Mila Volkova opines on the 2024 Australian Capital Territory general election

You’d be forgiven for despairing as to the choices on offer this election.
The Liberals demonstrate the neoliberal habit of forgetting how to do maths, campaigning for more hospital spaces and more police as well as tax cuts. More hospital spaces would certainly be welcome, as Canberran hospitals are known for long wait times, but don’t trust them not to pull some paperwork trickery rather than actually deliver. More cops on the beat won’t reduce crime rates, which are a result of poverty and inequality rather than moral degradation. It also won’t solve the more concerning habit of territory federal police systematically covering up for sexual crimes and hate crimes by coercing victims into dropping their accusations. So much for the party of rapists, property owners, and culture war profiteering racists.
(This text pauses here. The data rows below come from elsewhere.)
(** ** Reading the image back *)

Section Reading.
Context {S : Type} `{HD : PageDriver S} `{HP : PagePool} (aborted : S -> bool) (note_checksum : Z -> page -> M S Z)
  (finish_all_io : M S Z) (holds : S -> list (Z * page) -> Prop) `{HR : !ReadDriver finish_all_io holds}.
Context (ps1 resave : gset Z) (no_direct : bool) (raw : list Z -> list pbe) (blank : Prop) (search_fuel : nat).
Context (Hps1 : forall p, p ∈ ps1 -> 0 <= p) (Hresave : ps1 ## resave).

(** The load addresses are in place; [lo] is the loader they leave. *)
Context (lo : loader) (pages : list Z) (l : list (Z * Z)).
Context (Hbd : building ps1 raw blank lo pages l []) (Hfst : map fst l = to_map no_direct lo (walk ps1)).
Context (Htail : blank \/ (PBES_PER_PAGE <= length l)%nat).
Context (Hfuel : (PBES_PER_PAGE <= search_fuel)%nat) (Hpages : (length pages <= search_fuel)%nat).

(** Where the data of a frame is loaded. *)
Definition target (p : Z) : Z := default p ((list_to_map l : gmap Z Z) !! p).

Lemma fst_nodup : NoDup (map fst l).
Proof. rewrite Hfst. apply list.NoDup_filter, walk_NoDup. Qed.

Lemma in_l_lookup p c : (p, c) ∈ l -> target p = c.
Proof.
  intros Hl. unfold target. assert ((list_to_map l : gmap Z Z) !! p = Some c) as ->; [|done].
  apply elem_of_list_to_map; [apply fst_nodup|done].
Qed.

Lemma in_l_iff p : p ∈ ps1 -> load_direct no_direct p lo = false <-> exists c, (p, c) ∈ l.
Proof.
  intros Hp. assert (p ∈ map fst l <-> load_direct no_direct p lo = false) as <-.
  { rewrite Hfst. unfold to_map. rewrite list_elem_of_filter, elem_of_walk. tauto. }
  rewrite list_elem_of_In, in_map_iff. split.
  - intros ([o c] & <- & Hi%list_elem_of_In). eauto.
  - intros [c Hc]. exists (p, c). split; [done|]. by apply list_elem_of_In.
Qed.

Lemma in_l_facts p c : (p, c) ∈ l -> p ∈ ps1 /\ (c ∉ ps1) /\ (c ∉ pages).
Proof.
  intros Hl. destruct Hbd as [_ Hown _ Htg]. split_and!.
  - assert (p ∈ map fst l) as Hp by (apply list_elem_of_In, in_map_iff; exists (p, c); by rewrite <- list_elem_of_In).
    rewrite Hfst in Hp. apply list_elem_of_filter in Hp as [_ Hp]. by apply elem_of_walk.
  - exact (proj1 (Forall_forall _ _) Htg _ Hl).
  - assert (c ∈ map snd l) by (apply list_elem_of_In, in_map_iff; exists (p, c); by rewrite <- list_elem_of_In).
    apply NoDup_app in Hown as (_ & _ & Hown). apply NoDup_app in Hown as (_ & Hown & _). intros Hc. eapply Hown; [exact Hc|]. set_solver.
Qed.

Lemma target_direct p : p ∈ ps1 -> load_direct no_direct p lo = true -> target p = p.
Proof.
  intros Hp Hd. unfold target. destruct ((list_to_map l : gmap Z Z) !! p) as [c|] eqn:E; [|done].
  apply elem_of_list_to_map_2 in E. assert (load_direct no_direct p lo = false) by (apply in_l_iff; eauto). congruence.
Qed.

Lemma target_inj p q : p ∈ ps1 -> q ∈ ps1 -> target p = target q -> p = q.
Proof.
  intros Hp Hq Ht.
  assert (forall p, p ∈ ps1 -> (target p = p) \/ (p, target p) ∈ l) as Hcase.
  { intros x Hx. destruct (load_direct no_direct x lo) eqn:E; [left; by apply target_direct|].
    apply in_l_iff in E as [c Hc]; [|done]. right. by rewrite (in_l_lookup _ _ Hc). }
  destruct (Hcase p Hp) as [E|E], (Hcase q Hq) as [E'|E'].
  - congruence.
  - apply in_l_facts in E' as (_ & Hn & _). destruct Hn. rewrite <- Ht, E. done.
  - apply in_l_facts in E as (_ & Hn & _). destruct Hn. rewrite Ht, E'. done.
  - destruct Hbd as [_ Hown _ _]. apply NoDup_app in Hown as (_ & _ & Hown). apply NoDup_app in Hown as (_ & _ & Hown).
    rewrite app_nil_r in Hown. apply list_elem_of_lookup in E as [i Hi]. apply list_elem_of_lookup in E' as [j Hj].
    rewrite Ht in Hi. assert (i = j) as ->.
    { eapply (NoDup_lookup (map snd l)); [done|..]; rewrite list_lookup_fmap; [by rewrite Hi|by rewrite Hj]. }
    congruence.
Qed.

(** The loader while the image is read: only memory changes, and not the pbes. *)
Definition loading (x : loader) : Prop :=
  x = lo {{ memory_of := memory_of x }} /\ forall p, p ∈ pages -> memory_of x p = memory_of lo p.

Lemma target_outside p : p ∈ ps1 -> target p ∉ pages.
Proof.
  intros Hp. destruct (load_direct no_direct p lo) eqn:E.
  - rewrite target_direct by done. intros Hi. destruct Hbd as [_ _ Hpg _]. exact (proj1 (Forall_forall _ _) Hpg _ Hi Hp).
  - apply in_l_iff in E as [c Hc]; [|done]. rewrite (in_l_lookup _ _ Hc). by apply in_l_facts in Hc as (_ & _ & ?).
Qed.

Lemma loading_place x p b : loading x -> p ∈ ps1 -> loading (set_memory (target p) (Data b) x).
Proof.
  intros [Hx Hm] Hp. split.
  - rewrite Hx at 1. done.
  - intros q Hq. unfold set_memory. simpl. rewrite fn_lookup_insert_ne; [auto|]. intros <-. by eapply target_outside.
Qed.

(** The data of a frame of pageset 1 ends up at its target. *)
Lemma place_page_spec (s : io) (d : S) (p : Z) (b : page) :
  loading (image_memory s) -> cache_ok pages l (last_search s) -> p ∈ ps1 -> p ∈ io_map s ->
  exists c, cache_ok pages l c /\
    place_page no_direct raw search_fuel 1 p b (s, d) =
      Some ((s {{ last_search := c; image_memory := set_memory (target p) (Data b) (image_memory s);
                  io_map := io_map s ∖ {[p]} }}, d), tt).
Proof.
  intros [Hx Hm] Hc Hp Hio. unfold place_page. cbn [Z.eqb Pos.eqb negb orb].
  assert (load_direct no_direct p (image_memory s) = load_direct no_direct p lo) as -> by (rewrite Hx; done).
  destruct (load_direct no_direct p lo) eqn:E.
  - exists (last_search s). split; [done|]. rewrite (target_direct p) by done. simpl. by rewrite bool_decide_eq_true_2.
  - apply in_l_iff in E as [c Hcl]; [|done]. rewrite (in_l_lookup _ _ Hcl).
    apply list_elem_of_lookup in Hcl as [k Hk].
    destruct Hbd as [(Hlo & Hlen & _ & _ & Hhead) _ _ _].
    assert (laid_out raw blank (memory_of (image_memory s)) pages l) as Hlo' by (by eapply laid_out_ext).
    destruct (copy_page_found raw blank (memory_of (image_memory s)) pages l Hlo') with (fuel := search_fuel) (k := k) (o := p)
      (cp := c) (c := last_search s) (s := image_memory s) as (c' & -> & Hc'); auto.
    + rewrite Hfst. apply filter_sorted, walk_sorted.
    + apply Forall_forall. intros [o c0] Ho. simpl. apply Hps1. by apply in_l_facts in Ho as (? & _).
    + intros k' Hk'. apply (lo_blank _ _ _ _ _ Hlo'); [done|]. destruct Htail; [by left|right; lia].
    + rewrite Hx. simpl. rewrite Hhead. rewrite decide_False; [done|]. by intros ->.
    + exists c'. split; [done|]. simpl. by rewrite bool_decide_eq_true_2.
Qed.

Lemma read_loop_spec (img : Z -> page) (rest : list Z) (fuel : nat) (buffer : page) (s : io) (d : S) :
  rest <> [] -> NoDup rest -> (forall p, p ∈ rest -> p ∈ ps1) -> (length rest <= fuel)%nat ->
  io_map s = list_to_set rest -> io_count s = Z.of_nat (length rest) -> toi_io_workers s = 1 ->
  loading (image_memory s) -> cache_ok pages l (last_search s) -> holds d (map (fun p => (p, img p)) rest) -> full_page buffer ->
  exists s' d', read_loop resave no_direct false raw search_fuel fuel 1 buffer (s, d) = Some ((s', d'), Broken) /\
    io_map s' = ∅ /\ toi_io_workers s' = 1 /\ io_result s' = io_result s /\ loading (image_memory s') /\ holds d' [] /\
    (forall p, p ∈ rest -> memory_of (image_memory s') (target p) = Data (img p)) /\
    (forall q, (forall p, p ∈ rest -> q <> target p) ->
       memory_of (image_memory s') q = memory_of (image_memory s) q).
Proof.
  revert rest buffer s d. induction fuel as [|fuel IH]; intros [|p rest] buffer s d Hne Hnd Hin Hf Hm Hc Hw Hl Hca Hd Hbuf;
    try done; cbn [length] in Hf; [lia|].
  apply NoDup_cons in Hnd as [Hpr Hnd]. assert (p ∈ ps1) as Hp by (apply Hin; left).
  simpl in Hd. destruct (read_given d p (img p) _ buffer Hd Hbuf) as (Hfp & d1 & Er & Hd1).
  cbn [read_loop]. unfold put, my, modify, get, lift, bind. cbn [fst snd]. rewrite Er, Z.eqb_refl. cbn [Z.eqb negb].
  rewrite bool_decide_eq_false_2 by set_solver.
  set (s0 := s {{ io_count := io_count s - 1 }}).
  destruct (place_page_spec s0 d1 p (img p)) as (c & Hc' & ->); [done|done|done|simpl; rewrite Hm; set_solver|].
  set (s1 := s0 {{ last_search := _; image_memory := _; io_map := _ }}). cbn [fst snd].
  assert (io_map s1 = list_to_set rest) as Hm1 by (unfold s1, s0; simpl; rewrite Hm; set_solver).
  assert (io_count s1 = Z.of_nat (length rest)) as Hc1 by (unfold s1, s0; simpl; rewrite Hc; cbn [length]; lia).
  assert (toi_io_workers s1 = 1) as Hw1 by exact Hw. assert (loading (image_memory s1)) as Hl1 by (by apply loading_place).
  rewrite Hc1, Hw1.
  assert (memory_of (image_memory s1) (target p) = Data (img p)) as Htp by apply fn_lookup_insert.
  assert (forall q, q <> target p -> memory_of (image_memory s1) q = memory_of (image_memory s) q) as Hother
    by (intros q Hq; apply fn_lookup_insert_ne; congruence).
  assert (forall q, q ∈ rest -> target p <> target q) as Hne'.
  { intros q Hq E. apply Hpr. rewrite (target_inj p q); [done|done|apply Hin; by right|done]. }
  destruct (Z.leb_spec 1 (Z.of_nat (length rest))) as [Hr|Hr].
  - destruct (IH rest (img p) s1 d1) as (s' & d' & -> & G1 & G2 & G3 & G4 & G5 & G6 & G7); auto.
    + by intros ->.
    + intros q Hq. apply Hin. by right.
    + lia.
    + exists s', d'. split_and!; auto.
      * intros q [->|Hq]%elem_of_cons; [|auto]. rewrite G7 by done. exact Htp.
      * intros q Hq. rewrite G7 by (intros x Hx; apply Hq; by right). apply Hother. apply Hq. left.
  - destruct rest as [|]; [|simpl in Hr; lia]. exists s1, d1. split_and!; auto.
    + intros q ->%list_elem_of_singleton. exact Htp.
    + intros q Hq. apply Hother, Hq. left.
Qed.

(** The loader after the image is read is still one with the array in place. *)
Lemma loading_building x : loading x -> building ps1 raw blank x pages l [].
Proof.
  intros [Hx Hm]. destruct Hbd as [(Hlo & Hlen & Hth & Hla & Hhe) Hown Hpg Htg].
  split; [|rewrite Hx; exact Hown|done|done].
  split_and!; [by eapply laid_out_ext|done|rewrite Hx..]; done.
Qed.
Trusting anything that comes out of the Labor party would be a mistake too. They’re the ruling party in the ACT and have had three years to tackle the cost of living crisis, which they’ve spent arguing with the Liberals over a stadium. While rent has been kept low relative to other states and territories due to the rental cap, the poorer sections of the working class in the ACT that work in minimum or close-to-minimum wage service work are nonetheless struggling with high rents and higher increases in consumer prices. If you’re anything less than an executive level public servant in this city, forget about owning your own home, as house prices continue their meteoric rise.
In the ACT, Labor is not a party of the working class. Its basis is in the public service workers union and construction union bureaucracies, who act in their own interests that are loosely aligned with that of workers. I have experience with the efforts of these bureaucrats who, hoping to obtain Labor parliamentary or staffer positions for their loyalty, ignored and sidelined unionists who demanded annual pay rises indexed at inflation +1% in addition to the three year pay increase, unlimited sick leave, and paid gender transition leave.
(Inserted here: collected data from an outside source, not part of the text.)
(** Pageset 1 and the room for its copy, from the flags [f] with [r] marked
    to be saved again and [d] no longer nosave. *)
Lemma recalculated (f : page_flags) (r d : gset Z) tasks attention o :
  let f' := f {{ page_resave_map := r; nosave_map := nosave_map f ∖ d }} in
  (forall p, p ∈ pageset1_copy_map f -> p ∈ pageset2_map f \/ p ∉ image_frames env (nosave_map f) zones) ->
  d ## pageset1_copy_map f ->
  exists c, toi_recalculate_image_contents env zones tasks attention o true f' = Some c /\
    pd_size (pagedir1 c) = Z.of_nat (size (pageset1_map (flags c))) /\
    pageset1_map (flags c) ## pageset1_copy_map (flags c) /\
    (size (pageset1_copy_map f) <= size (pageset1_copy_map (flags c)) + size r)%nat /\
    (forall p, p ∈ image_frames env (nosave_map (flags c)) zones ->
       p ∈ pageset1_map (flags c) \/ p ∈ pageset2_map f /\ p ∉ r).
Proof.
  intros f' Hcopy Hd. unfold toi_recalculate_image_contents.
  destruct (flag_image_pages_spec env zones (f' {{ pageset1_map := ∅ }}) Hzones)
    as (c & E & Hnd & H1 & Hs1 & _ & _ & _ & Hc & H2 & Hn). exists c. simpl in *.
  set (img := image_frames env (nosave_map f ∖ d) zones) in *. split; [exact E|]. split_and!.
  - rewrite Hs1. f_equal. rewrite <- (size_list_to_set (C := gset Z)) by (by apply list.NoDup_filter). f_equal.
    apply set_eq. intros p. rewrite elem_of_list_to_set, H1. unfold ps1_of. rewrite list_elem_of_filter. simpl. tauto.
  - intros p [Hi Hp1]%H1 [Hpc Hnot]%Hc. unfold ps2_of in Hpc, Hnot. rewrite list_elem_of_filter in Hpc, Hnot. simpl in *.
    destruct Hp1 as [Hp1|Hp1]; [|by destruct (decide (p ∈ pageset2_map f)); [tauto|destruct (Hcopy p) as [|Hno]; [tauto..|];
      apply Hno, (image_frames_nosave _ _ d); [done|set_solver]]].
    destruct Hpc as [Hpc|]; [|tauto]. destruct (Hcopy p Hpc) as [|Hno]; [done|].
    apply Hno, (image_frames_nosave _ _ d); [done|set_solver].
  - assert (pageset1_copy_map f ⊆ pageset1_copy_map (flags c) ∪ r) as Hsub.
    { intros p Hp. destruct (decide (p ∈ r)); [set_solver|]. apply elem_of_union_l, Hc. simpl. tauto. }
    apply subseteq_size in Hsub. rewrite size_union_alt in Hsub.
    pose proof (subseteq_size (r ∖ pageset1_copy_map (flags c)) r ltac:(set_solver)). lia.
  - rewrite Hn. intros p Hp. destruct (decide (p ∈ pageset2_map f)), (decide (p ∈ r)); [left|by right|left|left];
      apply H1; auto.
Qed.

End Snapshot.

(** ** Four frames: 0 in pageset 1; 16, 18 and 39 in pageset 2 *)

Module FourFrames.
Definition env : mem_env :=
  MemEnv (fun p => bool_decide (p ∈ [0; 16; 18; 39])) (fun _ => 0%nat) (fun _ => false) (fun _ => false) (fun _ => true)
    (fun _ => false) (fun _ => false) (fun _ => false) (fun _ => false).

Definition zone : mzone := MZone 0 0 40 false [] [] [].

Lemma zone_wf : wf_zones env [zone].
Proof.
  split; [apply NoDup_singleton|by repeat constructor|by repeat constructor| |by repeat constructor].
  intros [|i] [|j] z z' p Hi Hj; by rewrite ?lookup_nil in *.
Qed.

Definition md5 (p : page) : Z * list Z := (0, sample_md p).
Definition options : mark_options := MarkOptions false false false false.
Definition page_flags0 : page_flags := PageFlags {[0]} {[16; 18; 39]} {[16; 18; 39]} ∅ ∅ ∅.
Definition zeroes (_ : Z) : page := zero_page.

(** The digests have been stored. *)
Definition stored : option (checksum_state * Z) :=
  let '(ck, r) := allocate_checksum_pages 3 sample_checksums in
  if r =? 0 then store_checksums md5 0 zeroes [16; 18; 39] ck else None.

Definition state (after : Z -> page) (ck : checksum_state) : copying :=
  Copying (Contents page_flags0 (Pagedir 1 0) (Pagedir 3 0) 0) sample ck after 0.

Definition two_changed (p : Z) : page := if decide (p ∈ [16; 18]) then page_one else zero_page.
End FourFrames.

(** Pages saved a second time can overrun the map of copies.  Pageset 1 is
    one frame and the allowance two, and the map of copies has just the three
    frames this takes, which is what [update_image] provides.  Two pages of
    pageset 2 change: pageset 1 grows by two, within the allowance, but the
    two pages are no longer room for copies, and the copy walks past the end
    of the map. *)
Theorem resaved_pages_overrun :
  exists ck, FourFrames.stored = Some (ck, 0) /\
    let s := FourFrames.state FourFrames.two_changed ck in
    Z.of_nat (size (pageset1_copy_map (flags (image s)))) = pd_size (pagedir1 (image s)) + 2 /\
    (exists c, toi_recalculate_image_contents FourFrames.env [FourFrames.zone] [] [] FourFrames.options true
        ((flags (image s)) {{ page_resave_map := {[16; 18]} }}) = Some c /\
      pd_size (pagedir1 c) - pd_size (pagedir1 (image s)) = 2) /\
    toi_post_context_save FourFrames.md5 4 0 FourFrames.env [FourFrames.zone] [] [] FourFrames.options 2 false false false s =
      None.
Proof.
  destruct FourFrames.stored as [[ck r]|] eqn:E; [|vm_compute in E; discriminate E].
  vm_compute in E. injection E as <- <-. eexists. split; [reflexivity|]. split; [vm_compute; reflexivity|]. split.
  - eexists. split; vm_compute; reflexivity.
  - vm_compute. reflexivity.
Qed.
At best, Labor has delivered at a federal level for the wealthiest public service workers, bringing in industrial bargaining for the entire public service that led to a large negotiated percentage pay rise across the service over three years. While efforts are being made towards an equalisation in pay between federal departments, you are still getting little out of this pay rise if you are a lower ranking public servant, who are predominantly female and non-white. Of course, this pay rise remains under inflation and doesn’t make up for more than a decade of wage stagnation.
At its worst, Labor presides over an industrial dictatorship that stifles militant workers demanding better conditions. To restore construction sector profits, they have used the excuse of organised crime links with the CFMEU bureaucracy in Victoria to shatter the entire union in every state. The system of enterprise bargaining, which Labor invented and allowed Liberal party reform to, undermines union organisation across entire sectors. Sectoral bargaining is necessary to organise the sorts of workers that are the poorest in Canberra, hospitality and retail workers, who face common enemies yet remain isolated in hundreds of small businesses or franchises.
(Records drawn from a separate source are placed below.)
(** C19: a cycle gives back what it took.  From an idle state, with no
    alternate image to switch to, and provided bitmaps can be filled once
    their heads are allocated, storage can be reactivated and pageset 2
    reloaded, a cycle begun through /sys/power/disk, whatever its parts
    answer, ends, or the machine goes off, or it is left to another kernel;
    it makes at most three attempts.  When it ends, the locks, the
    segment, the cpus allowed, PF_MEMALLOC, the bitmaps, the buffers and the
    notifiers are as before, and so are block_dump and the references to
    modules, unless the modules could not be initialised: then block_dump
    stays 0 and the references are kept. *)
Theorem hibernate_gives_back (s : cyc) (Hidle : idle s) (Halt : alt_resume_param s = 0) :
  match _toi_try_hibernate world s with
  | Ret s' r =>
      nr_hibernates s <= nr_hibernates s' <= nr_hibernates s + 3 /\
      (given_back (block_dump s) 0 s s' \/ r = - EBUSY /\ given_back 0 1 s s')
  | Off _ => True
  | Blocked _ | Crash _ => False
  end.
Proof using Hkept Hcreate Hstorage Hreload Hdebug.
  enough (cwp (fun _ => True) False (_toi_try_hibernate world) (fun r s' =>
    nr_hibernates s <= nr_hibernates s' <= nr_hibernates s + 3 /\
    (given_back (block_dump s) 0 s s' \/ r = - EBUSY /\ given_back 0 1 s s')) s) as H by exact H.
  unfold _toi_try_hibernate. apply cwp_bind. unfold cwp at 1, cget. rewrite (id_in_use _ Hidle).
  apply cwp_bind. eapply cwp_mono; [by apply start_ok|].
  intros r s1 [[-> Hh]|[(-> & Hn & Hg)|(-> & Hn & Hg)]]; cbn [Z.eqb negb]; [|split; [lia|auto]..].
  eapply (cwp_lock s _ (_, _, _, _, (_, _), (_, _), _, true)); [exact Hh|on_locks|on_locks|]. clear s1 Hh.
  intros s1 (base & Hc%all_gone_clean & Hv & H1 & H2 & H3 & H4). apply cwp_bind. unfold cwp at 1, in_state, cget.
  apply cwp_bind. apply cwp_mono with (R := fun _ => attempted base 0 3).
  { destruct (test_toi_state TOI_CLUSTER_MODE (toi_state s1)); [|by apply (attempts_ok base 0 2)].
    eapply cwp_mono; [|intros ? s' Ha; exists 0; split; [lia|exact Ha]].
    apply (safe_bind _ _ (accounted base 0 0)); [apply keeps_call_|intros ?; apply safe_ret|apply Hc]. }
  clear s1 Hc. intros result s1 (k & Hk & Ha). apply cwp_bind. eapply cwp_mono; [exact (cleanup_ok base k true false s1 Ha)|].
  clear s1 Ha. intros ? s1 Hc. apply cwp_bind. unfold cwp at 1, cmod.
  set (s2 := s {{ nr_hibernates := nr_hibernates s + k }}).
  assert (holding s2 (true, true, snapshot_device_available s2 - 1, module_refs s2 + 1, (true, kernel_ds s2), (0, block_dump s2),
    true, false) (s1 {{ pf_memalloc := false }})) as Hh.
  { apply all_gone_clean in Hc as [[] Hg]. exists (base {{ pf_memalloc := false; nr_hibernates := nr_hibernates base + k }}).
    split_and!; [|unfold locks in *; simpl; congruence|simpl; congruence..]. split; [|exact Hg].
    constructor; simpl; auto; [lia|unfold locks in *; simpl; congruence]. }
  apply cwp_bind. eapply cwp_mono; [exact (finish_ok s2 _ Hh)|]. intros ? s3 [[] Hn]. simpl in Hn.
  split; [lia|]. left. by constructor.
Qed.
End Balanced.

(** ** Going off *)

(** The calls of a [__save_image] that succeeds. *)
Definition image_written (l : list (fn * Z)) : Prop :=
  exists r2 r1 x1 x2 x3 x4 x5 x6, r2 <> -1 /\ r1 <> 1 /\
    l = [(Write_pageset 2, r2); (Toi_cond_pause, x1); (Toi_deactivate_storage true, x2); (Toi_go_atomic, 0);
         (Toi_hibernate, 0); (Toi_end_atomic true 0, x3); (Toi_activate_storage true, 0); (Toi_update_status, x4);
         (Toi_cond_pause, x5); (Write_pageset 1, r1); (Toi_cond_pause, x6); (Write_image_header, 0)].

(** Since [s0] an image was written, or one has been restored, or one was
    kept from an earlier cycle. *)
Definition covered (s0 s : cyc) : Prop :=
  exists es, calls s = calls s0 ++ es /\
    ((exists pre im post, es = pre ++ im ++ post /\ image_written im) \/
     (exists x, (Toi_ui_post_atomic_restore, x) ∈ es) \/
     test_result_state TOI_KEPT_IMAGE (toi_result s) = true /\ test_action_state TOI_KEEP_IMAGE (toi_action s) = true).

Definition extends (s0 s : cyc) : Prop := exists es, calls s = calls s0 ++ es.

Lemma covered_extends s0 s : covered s0 s -> extends s0 s.
Proof. intros (es & H & _). by exists es. Qed.

Lemma raise_mono f l w : test_result_state f w = true -> test_result_state f (raise l w) = true.
Proof.
  unfold raise. revert w. induction l as [|g l IH]; intros w Hw; [done|]. apply IH. by rewrite test_set_result, Hw, orb_true_r.
Qed.

Lemma raise_raised f l w : f ∈ l -> test_result_state f (raise l w) = true.
Proof.
  unfold raise. revert w. induction l as [|g l IH]; intros w Hf; [by apply not_elem_of_nil in Hf|]. simpl.
  apply elem_of_cons in Hf as [<-|Hf]; [|by apply IH]. apply (raise_mono f l).
  by rewrite test_set_result, bool_decide_eq_true_2.
Qed.

(** More calls, and no result bit lost. *)
Lemma covered_later s0 s s' es :
  calls s' = calls s ++ es -> (test_result_state TOI_KEPT_IMAGE (toi_result s) = true -> test_result_state TOI_KEPT_IMAGE (toi_result s') = true) ->
  toi_action s' = toi_action s -> covered s0 s -> covered s0 s'.
Proof.
  intros Hc Hr Ha (es0 & Hc0 & Hor). exists (es0 ++ es). rewrite Hc, Hc0, app_assoc. split; [done|].
  destruct Hor as [(pre & im & post & -> & Hi)|[[x Hx]|[Hk He]]].
  - left. exists pre, im, (post ++ es). by rewrite <- !app_assoc.
  - right; left. exists x. apply elem_of_app. by left.
  - right; right. rewrite Ha. auto.
Qed.

Section Covered.
Context (world : fn -> nat -> answer).
Context (Hgo : forall n, ret_val (world Toi_go_atomic n) <> 0 -> TOI_ABORTED ∈ raised (world Toi_go_atomic n)).
Context (s0 : cyc).

Abbreviation covers := (safe (covered s0) True (covered s0)).
Abbreviation grows := (safe (covered s0) True (extends s0)).

(** Changes that lose neither a call nor that an image was kept. *)
Definition mild (f : cyc -> cyc) : Prop := forall s,
  calls (f s) = calls s /\ toi_action (f s) = toi_action s /\
  (test_result_state TOI_KEPT_IMAGE (toi_result s) = true -> test_result_state TOI_KEPT_IMAGE (toi_result (f s)) = true).

Lemma covers_ask f : covers (ask world f).
Proof. intros s Hs. unfold cwp, ask. cbn zeta. eapply covered_later; [reflexivity| |reflexivity|exact Hs]. apply raise_mono. Qed.

Lemma covers_mod f : mild f -> covers (cmod f).
Proof.
  intros Hf. apply safe_mod. intros s Hs. destruct (Hf s) as (H1 & H2 & H3).
  eapply (covered_later s0 s _ []); [by rewrite app_nil_r|done|done|done].
Qed.

Lemma grows_ask f : grows (ask world f).
Proof. intros s [es Hs]. exists (es ++ [(f, ret_val (world f (length (calls s))))]). simpl. by rewrite Hs, app_assoc. Qed.

Lemma grows_mod f : (forall s, calls (f s) = calls s) -> grows (cmod f).
Proof. intros Hf. apply safe_mod. intros s [es Hs]. exists es. by rewrite Hf. Qed.

(** What holds of either invariant. *)
Section Either.
Context (I : cyc -> Prop).
Context (I_ask : forall f, safe (covered s0) True I (ask world f)).
Context (I_mod : forall f, mild f -> safe (covered s0) True I (cmod f)).

Abbreviation either := (safe (covered s0) True I).

Lemma any_call f : either (call world f).
Proof using I_ask. apply safe_bind; [done|]. intros ?. apply safe_ret. Qed.
Lemma any_call_ f : either (call_ world f).
Proof using I_ask. apply safe_bind; [done|]. intros ?. apply safe_ret. Qed.
Lemma any_crash {A} : either (@Crash A).
Proof. by intros s _. Qed.
Lemma any_blocked {A} : either (@Blocked A).
Proof. by intros s _. Qed.
Lemma any_panic b : either (panic_if b).
Proof. destruct b; [apply any_crash|apply safe_ret]. Qed.
Lemma any_put b f : either (put_state b f).
Proof using I_mod. apply I_mod. intros s. by split_and!. Qed.
Lemma any_mark f : either (mark_result f).
Proof using I_mod. apply I_mod. intros s. split_and!; [done|done|]. simpl. intros H. by rewrite test_set_result, H, orb_true_r. Qed.
Lemma any_abort f : either (abort_result f).
Proof using I_mod.
  apply I_mod. intros s. split_and!; [done|done|]. simpl. intros H. unfold set_abort_result. by rewrite !test_set_result, H, !orb_true_r.
Qed.
Lemma any_clear_aborted : either (cmod (fun s => s {{ toi_result := clear_result_state TOI_ABORTED (toi_result s) }})).
Proof using I_mod. apply I_mod. intros s. split_and!; [done|done|]. simpl. intros H. by rewrite test_clear_result. Qed.

#[local] Hint Resolve any_call any_call_ any_crash any_blocked any_panic any_put any_mark any_abort any_clear_aborted : safe.
#[local] Hint Extern 1 (safe _ _ _ (ask _ _)) => apply I_ask : safe.
#[local] Hint Extern 2 (safe _ _ _ (cmod _)) => (apply I_mod; intros ?; split_and!; done) : safe.

Lemma any_try_allocators n l : either (try_allocators world n l).
Proof using I_ask I_mod. revert n. induction l as [|b l IH]; intros n; cbn [try_allocators]; walk. Qed.
#[local] Hint Resolve any_try_allocators : safe.

Lemma any_parse : either (toi_attempt_to_parse_resume_device world).
Proof using I_ask I_mod. unfold toi_attempt_to_parse_resume_device. walk. Qed.
#[local] Hint Resolve any_parse : safe.

Lemma any_save_restore b : either (save_restore_alt_param world b).
Proof using I_ask I_mod. unfold save_restore_alt_param. destruct b; walk. Qed.
#[local] Hint Resolve any_save_restore : safe.

Lemma any_parse_alt : either (attempt_to_parse_alt_resume_param world).
Proof using I_ask I_mod. unfold attempt_to_parse_alt_resume_param. walk. Qed.
#[local] Hint Resolve any_parse_alt : safe.

Lemma any_can_hibernate : either (can_hibernate world).
Proof using I_ask I_mod. unfold can_hibernate. walk. Qed.

Lemma any_check_can_resume : either (do_check_can_resume world).
Proof using I_ask. unfold do_check_can_resume. walk. Qed.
The kinds of downwardly mobile university-educated middle class that I refer to tend to find their home in the Greens party, who struggle to appeal to less educated workers. The Greens make ambitious election promises, some of which would be echoed by a communist party electoral platform, but expecting them to deliver is a lost cause. Ignore them when they tell you “we just need a couple more seats, then Labor will have to listen to us!” If they’ve been in coalition for so long and achieved nothing resembling their ambitions to ‘end homelessness’, how will a few more seats help them?
Feeling alienated yet?
The makeup of the Legislative Assembly after this or that election isn’t a result of the clash of opinions in the marketplace of ideas, or of people voting with their best conscience for the greater good. Politics is about class.
The Greens can’t win a majority in the ACT because they sneer on the working class. Their basis in the anti-Labor dissenting middle class gives them notions of white-collar success that make them allergic to mass collective politics – the politics of the working class. While the middle class are certainly working class, in the sense that they have nothing to sell but their bodies and earn wages, they have short-sighted interests. Rather than developing political consciousness as workers and agitating for revolution, they act as temporarily embarrassed millionaires. They want to escape, not liberate.
To act as servants of the working class is conformism to the Greens. They find donations from collectives like unions embarrassing, as corrupting the moral independence of their politicians. The Greens will never win a majority in the ACT because they have no interest in getting into the dirty politics of the public service and union bureaucracies and winning them away from Labor.
While the Liberals represent property owners and the interests of private business, Labor represents a similarly dangerous enemy – the union bureaucrats that collaborate with capital against the interests of the workers.
This is the source of the alienation you feel. None of these are parties of the workers! The only workers’ party is the Communist Party, so we need to make one. The only party that won’t lie to you.
The politics of the Greens and Labor are dead ends for the working class. The Greens have some good policies, but they cannot enact them without a working class basis. They want to turn the dial towards workers, make some things easier, but this is a distraction from our destiny! We must organise into a party that is actually ours, take power for ourselves, abolish the parasitic racist property owners and rapist bosses, and create a society where everyone is provided for. This is an impossibility under the boot of capitalism and these parties that pretend to serve us, who keep us in this state of ignorance.